(* ===== verification/SyncRun.v ===== *)
(** The verifier at work: its handlers are sequences of steps, the steps of
    different handlers interleave, and what they keep moves forward and stays
    bounded. A resynchronisation that runs ends. *)
From stdpp Require Import relations.
From S2P Require Import Prelude StateError SyntaxError CborError Cid CborValue CborDecode MstHeight SortedMap MstNode MstTree Crypto.
From S2P Require Import MstShape MstLoad MstLoadSpec MstDetached MstDetachedSpec MstMap MstHostile MstStore MstStoreSpec.
From S2P Require Import SyncRaw SyncInvert SyncResync SyncState SyncVerifier SyncChain SyncAccept.
From S2P Require Did Tid SmallString Car CarSlice RepoCommit.

(** ** Invariants of the verifier *)

Section Holds.
Context `{Simdutf8} `{Sha2} `{Outside} {S W V : Type} `{!StateStore S} `{!Environment W V} `{!VerifyingKey V}.
Variable options : VerifierOptions.
Abbreviation Verifier := (Verifier S W).
Implicit Types v : Verifier.

(** A property of the verifier that depends neither on what is outside, nor
    on the counters and the channels. *)
Variable I : Verifier -> Prop.
Hypothesis I_store : forall s v, I v -> I (set_store s v).
Hypothesis I_world : forall w v, I v -> I (set_world w v).
Hypothesis I_stats : forall s v, I v -> I (set_stats s v).
Hypothesis I_errors : forall e v, I v -> I (set_errors e v).
Hypothesis I_events : forall e v, I v -> I (set_events e v).

Definition holds {E A} (m : st Verifier E A) : Prop := forall v, I v -> I (m v).2.

Lemma holds_bind {E A B} (m : st Verifier E A) (f : A -> st Verifier E B) : holds m -> (forall a, holds (f a)) -> holds (m ≫= f).
Proof.
  intros Hm Hf v Hv. unfold mbind, st_bind. specialize (Hm v Hv). destruct (m v) as [[a|e|] v']; [by apply Hf|done..].
Qed.

Lemma holds_ret {E A} (a : A) : holds (mret a : st Verifier E A).
Proof. by intros v. Qed.
Lemma holds_fail {E A} (e : E) : holds (fail e : st Verifier E A).
Proof. by intros v. Qed.
Lemma holds_panic {E A} : holds (panic : st Verifier E A).
Proof. by intros v. Qed.
Lemma holds_lift {E A} (r : res E A) : holds (lift r : st Verifier E A).
Proof. by intros v. Qed.
Lemma holds_gets {E A} (f : Verifier -> A) : holds (gets f : st Verifier E A).
Proof. by intros v. Qed.
Lemma holds_attempt {E A} (m : st Verifier E A) : holds m -> holds (attempt m).
Proof. intros Hm v Hv. unfold attempt. specialize (Hm v Hv). by destruct (m v) as [[] v']. Qed.
Lemma holds_modify {E} (f : Verifier -> Verifier) : (forall v, I v -> I (f v)) -> holds (modify f : st Verifier E ()).
Proof. intros Hf v Hv. by apply Hf. Qed.

Lemma holds_in_store {A} (m : st S StateStoreError A) : holds (in_store m).
Proof. intros v Hv. unfold in_store. destruct (m (state_store v)) as [r s]. by apply I_store. Qed.
Lemma holds_from_store {A} (m : S -> res StateStoreError A) : holds (from_store m).
Proof. by intros v. Qed.
Lemma holds_world {E A} (m : st W E A) : holds (in_world m).
Proof. intros v Hv. unfold in_world. destruct (m (world v)) as [r w]. by apply I_world. Qed.
Lemma holds_clock {E} : holds (read_clock : st Verifier E Z).
Proof. apply holds_world. Qed.
Lemma holds_count {E} c : holds (count c : st Verifier E ()).
Proof. apply holds_modify. intros v. apply I_stats. Qed.
Lemma holds_send {E} err : holds (send_async_error err : st Verifier E ()).
Proof. apply holds_modify. intros v Hv. destruct (closed v); [done|by apply I_errors]. Qed.
Lemma holds_event {E} ev : holds (send_resync_event ev : st Verifier E ()).
Proof. apply holds_modify. intros v Hv. destruct (closed v); [done|by apply I_events]. Qed.
Lemma holds_rev_string {E} r : holds (rev_string r : st Verifier E bytes).
Proof. apply holds_lift. Qed.
Lemma holds_same_did {E} a b : holds (same_did a b : st Verifier E bool).
Proof. apply holds_lift. Qed.

#[local] Hint Resolve holds_ret holds_fail holds_panic holds_lift holds_gets holds_in_store holds_from_store holds_world holds_clock
  holds_count holds_send holds_event holds_rev_string holds_same_did : holds.

Ltac holds := repeat first [progress eauto 2 with holds | apply holds_bind; [|intros ?] | apply holds_attempt | case_match]; eauto 2 with holds.

Lemma holds_reject_future raw : holds (reject_future_rev options raw).
Proof. unfold reject_future_rev. holds. Qed.
Lemma holds_reject_future_sync raw r : holds (reject_future_sync_rev options raw r).
Proof. unfold reject_future_sync_rev. holds. Qed.
Lemma holds_reject_oversized raw : holds (reject_oversized raw).
Proof. unfold reject_oversized. holds. Qed.
Lemma holds_gate d : holds (check_hosting_gate_for_did options d).
Proof. unfold check_hosting_gate_for_did. holds. Qed.
Lemma holds_previous_root raw inner s c : holds (previous_root options raw inner s c).
Proof. unfold previous_root. holds. Qed.
Lemma holds_check_chain raw c p : holds (check_chain options raw c p).
Proof. unfold check_chain, broken_chain. cbv zeta. holds. Qed.
Lemma holds_check_fields raw inner : holds (check_fields raw inner).
Proof. unfold check_fields, field_mismatch. holds. Qed.
Lemma holds_check_sync_fields raw r inner : holds (check_sync_fields raw r inner).
Proof. unfold check_sync_fields. cbv zeta. holds. Qed.

Lemma holds_signature_once d inner : holds (verify_signature_once d inner).
Proof.
  intros v Hv. unfold verify_signature_once. pose proof (holds_world (lookup_did d) v Hv) as Hw. by destruct (in_world _ v) as [r v'].
Qed.

Lemma holds_signature d r inner : holds (verify_signature d r inner).
Proof.
  intros v Hv. unfold verify_signature. pose proof (holds_signature_once d inner v Hv) as Hfst.
  destruct (verify_signature_once d inner v) as [[[]|[e|e]|] v1]; cbn [snd] in *; try done.
  pose proof (holds_world (purge d) v1 Hfst) as Hp. destruct (in_world (purge d) v1) as [[[]|e1|] v2]; cbn [snd] in *; try done.
  pose proof (holds_signature_once d inner v2 Hp) as Hsnd.
  destruct (verify_signature_once d inner v2) as [[[]|[e2|e2]|] v3]; cbn [snd] in *; try done. by apply I_stats.
Qed.

Lemma holds_ops raw s ops : holds (verifier_ops raw s ops).
Proof. induction ops as [|op ops IH]; cbn [verifier_ops]; [holds|]. unfold op_record. holds. Qed.

#[local] Hint Resolve holds_reject_future holds_reject_future_sync holds_reject_oversized holds_gate holds_previous_root holds_check_chain
  holds_check_fields holds_check_sync_fields holds_signature holds_ops : holds.

Lemma holds_save_verified raw data ce : holds (save_verified raw data ce).
Proof. unfold save_verified. holds. Qed.
#[local] Hint Resolve holds_save_verified : holds.

(** Recovering changes the queues only if a job may be started. *)
Lemma holds_recover raw chain err allow : (allow = true -> holds (enqueue_resync options raw (c_rev <$> chain) err : st Verifier VerifierError ())) ->
  holds (handle_recoverable_resync options raw chain err allow).
Proof.
  intros Hq. unfold handle_recoverable_resync. apply holds_bind; [holds|]. intros v0.
  destruct allow; [destruct (_ && _ && _ && _); holds|]. rewrite andb_false_r. apply holds_fail.
Qed.

Definition may_enqueue (raw : RawCommit) (allow : bool) : Prop :=
  allow = true -> forall old_rev err, holds (enqueue_resync options raw old_rev err : st Verifier VerifierError ()).

Lemma holds_verify_locked raw allow : may_enqueue raw allow -> holds (verify_locked options raw allow).
Proof.
  intros Hq. assert (Hrec : forall chain err, holds (handle_recoverable_resync options raw chain err allow)).
  { intros chain err. apply holds_recover. intros Ha. by apply Hq. }
  unfold verify_locked, verify_decoded, verify_against, count_decode_error, count_inversion_error. cbv zeta. holds.
Qed.

Lemma holds_verify_commit raw : holds (verify_commit_internal options raw false).
Proof. unfold verify_commit_internal. pose proof (holds_verify_locked raw false ltac:(done)). holds. Qed.

Lemma holds_account raw : holds (on_account_event raw).
Proof. unfold on_account_event. holds. Qed.

Lemma holds_fetch d : holds (get_stream d) /\ holds (fetch_repo options d).
Proof.
  assert (Hs : holds (get_stream d)).
  { intros v Hv. unfold get_stream. pose proof (holds_world (get_repo_car_stream d) v Hv) as Hw. by destruct (in_world _ v). }
  split; [done|]. unfold fetch_repo. holds.
Qed.

Lemma holds_verify_loaded d loaded : holds (verify_loaded_repo d loaded).
Proof. unfold verify_loaded_repo. holds. Qed.

Lemma holds_store_loaded d loaded : holds (store_loaded options d loaded).
Proof. unfold store_loaded. cbv zeta. holds. Qed.

Lemma holds_sync_locked raw r : holds (sync_locked options raw r).
Proof. unfold sync_locked. holds. Qed.

Lemma holds_resync d : holds (take_token options d) -> holds (resync options d).
Proof.
  intros Ht. unfold resync, resync_inner, count_resync_error. pose proof (proj2 (holds_fetch d)). pose proof (holds_verify_loaded d).
  pose proof (holds_store_loaded d). cbv zeta. holds.
Qed.

Lemma holds_replay ops commits : holds (replay_commits options ops commits).
Proof.
  revert ops. induction commits as [|commit commits IH]; intros ops; cbn [replay_commits]; [holds|].
  pose proof (holds_verify_commit commit). holds.
Qed.
End Holds.

(** ** Steps *)

Section Steps.
Context `{Simdutf8Laws} `{Sha2Laws} `{Outside} {S W V : Type} `{!StateStore S} `{!StateStoreLaws S} `{!Environment W V} `{!EnvironmentLaws W V} `{!VerifyingKey V}.
Hypothesis verify_no_panic : forall (key : V) content s, no_panic (verify_sig key content s).
Variable options : VerifierOptions.
Abbreviation Verifier := (Verifier S W).
Abbreviation handler := (st Verifier VerifierError).
Implicit Types v : Verifier.

(** What runs without another handler in between: the sections that hold the
    lock of a DID, of the queues or of the buckets, and single calls. *)
Inductive step (v : Verifier) : Verifier -> Prop :=
| step_reject raw : step v (reject_future_rev options raw v).2
| step_oversized raw : step v (reject_oversized raw v).2
| step_buffer raw : commit_event raw -> step v ((buffer_commit_if_resyncing options raw : handler bool) v).2
| step_commit raw allow : commit_event raw -> step v (verify_locked options raw allow v).2
| step_account raw : step v (on_account_event raw v).2
| step_reject_sync raw r : step v (reject_future_sync_rev options raw r v).2
| step_sync raw r : sync_event raw -> is_u64 r -> step v (sync_locked options raw r v).2
| step_gate d : step v (check_hosting_gate_for_did options d v).2
| step_token d : step v (take_token options d v).2
| step_fetch d : parsed d -> step v (fetch_repo options d v).2
| step_verify d loaded : parsed d -> loaded_ok loaded -> step v (verify_loaded_repo d loaded v).2
| step_store d loaded : loaded_ok loaded -> step v (store_loaded options d loaded v).2
| step_count c : step v ((count c : handler ()) v).2
| step_drain d : step v ((drain_commits d : handler _) v).2
| step_leave d : step v ((leave_if_empty d : handler _) v).2
| step_finish d : step v ((finish_resync_job d : handler _) v).2
| step_load d : step v (from_store (load_chain d) v).2
| step_error err : step v ((send_async_error err : handler _) v).2
| step_event ev : step v ((send_resync_event ev : handler _) v).2
| step_close : step v ((close : handler ()) v).2.

Hypothesis limit_small : max_block_bytes (repo_load_limits options) < usize_max.
Hypothesis limits_nonneg : 0 <= max_blocks (repo_load_limits options) /\ 0 <= max_block_bytes (repo_load_limits options) /\
  0 <= max_car_bytes (repo_load_limits options) < usize_max.

Lemma step_forward v v' : step v v' -> forward (state_store v) (state_store v').
Proof.
  assert (Hc : forall E A (m : st Verifier E A), calm m -> forward (state_store v) (state_store (m v).2)).
  { intros E A m Hm. destruct (Hm v) as [-> _]. apply forward_refl. }
  destruct 1 as [raw|raw|raw Hraw|raw allow Hraw|raw|raw r|raw r Hraw Hr|d|d|d Hd|d loaded Hd Hl|d loaded Hl|c|d|d|d|d|err|ev|].
  - apply Hc, calm_reject_future.
  - apply Hc, calm_reject_oversized.
  - apply Hc, calm_buffer.
  - by apply moves_verify_locked.
  - by apply moves_account.
  - apply Hc, calm_reject_future_sync.
  - by apply moves_sync_locked.
  - apply Hc, calm_gate.
  - apply Hc, calm_take_token.
  - pose proof (fetch_result options limit_small limits_nonneg d v Hd) as Hf. destruct (fetch_repo options d v) as [r v'].
    destruct Hf as [Hs _]. cbn. rewrite Hs. apply forward_refl.
  - by apply Hc, calm_verify_loaded.
  - by apply moves_store_loaded.
  - apply Hc, calm_count.
  - unfold drain_commits. destruct (pending v !! key_of d); apply forward_refl.
  - unfold leave_if_empty. destruct (pending v !! key_of d); [case_bool_decide|]; apply forward_refl.
  - apply forward_refl.
  - apply forward_refl.
  - apply Hc, calm_send.
  - apply Hc, calm_modify. intros v0. by destruct (closed v0).
  - apply forward_refl.
Qed.

Lemma steps_forward v v' : rtc step v v' -> forward (state_store v) (state_store v').
Proof. induction 1 as [v|v1 v2 v3 Hstep _ IH]; [apply forward_refl|]. eapply forward_trans; [by apply step_forward|done]. Qed.

(** ** Bounds *)

(** The queues of commits and the buckets are within their capacities. *)
Definition within_capacity v : Prop :=
  map_Forall (fun _ state => (length (commits state) <= pending_queue_capacity options)%nat) (pending v) /\
  (size (limiters v) <= resync_limiter_capacity options)%nat.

--*--

Beginning at the first line of the records, give again each line exactly as written, ending with the line that contains "From S2P Require Import MstShape".

ANSWER BOX
(* ===== verification/SyncRun.v ===== *)
(** The verifier at work: its handlers are sequences of steps, the steps of
    different handlers interleave, and what they keep moves forward and stays
    bounded. A resynchronisation that runs ends. *)
From stdpp Require Import relations.
From S2P Require Import Prelude StateError SyntaxError CborError Cid CborValue CborDecode MstHeight SortedMap MstNode MstTree Crypto.
From S2P Require Import MstShape MstLoad MstLoadSpec MstDetached MstDetachedSpec MstMap MstHostile MstStore MstStoreSpec.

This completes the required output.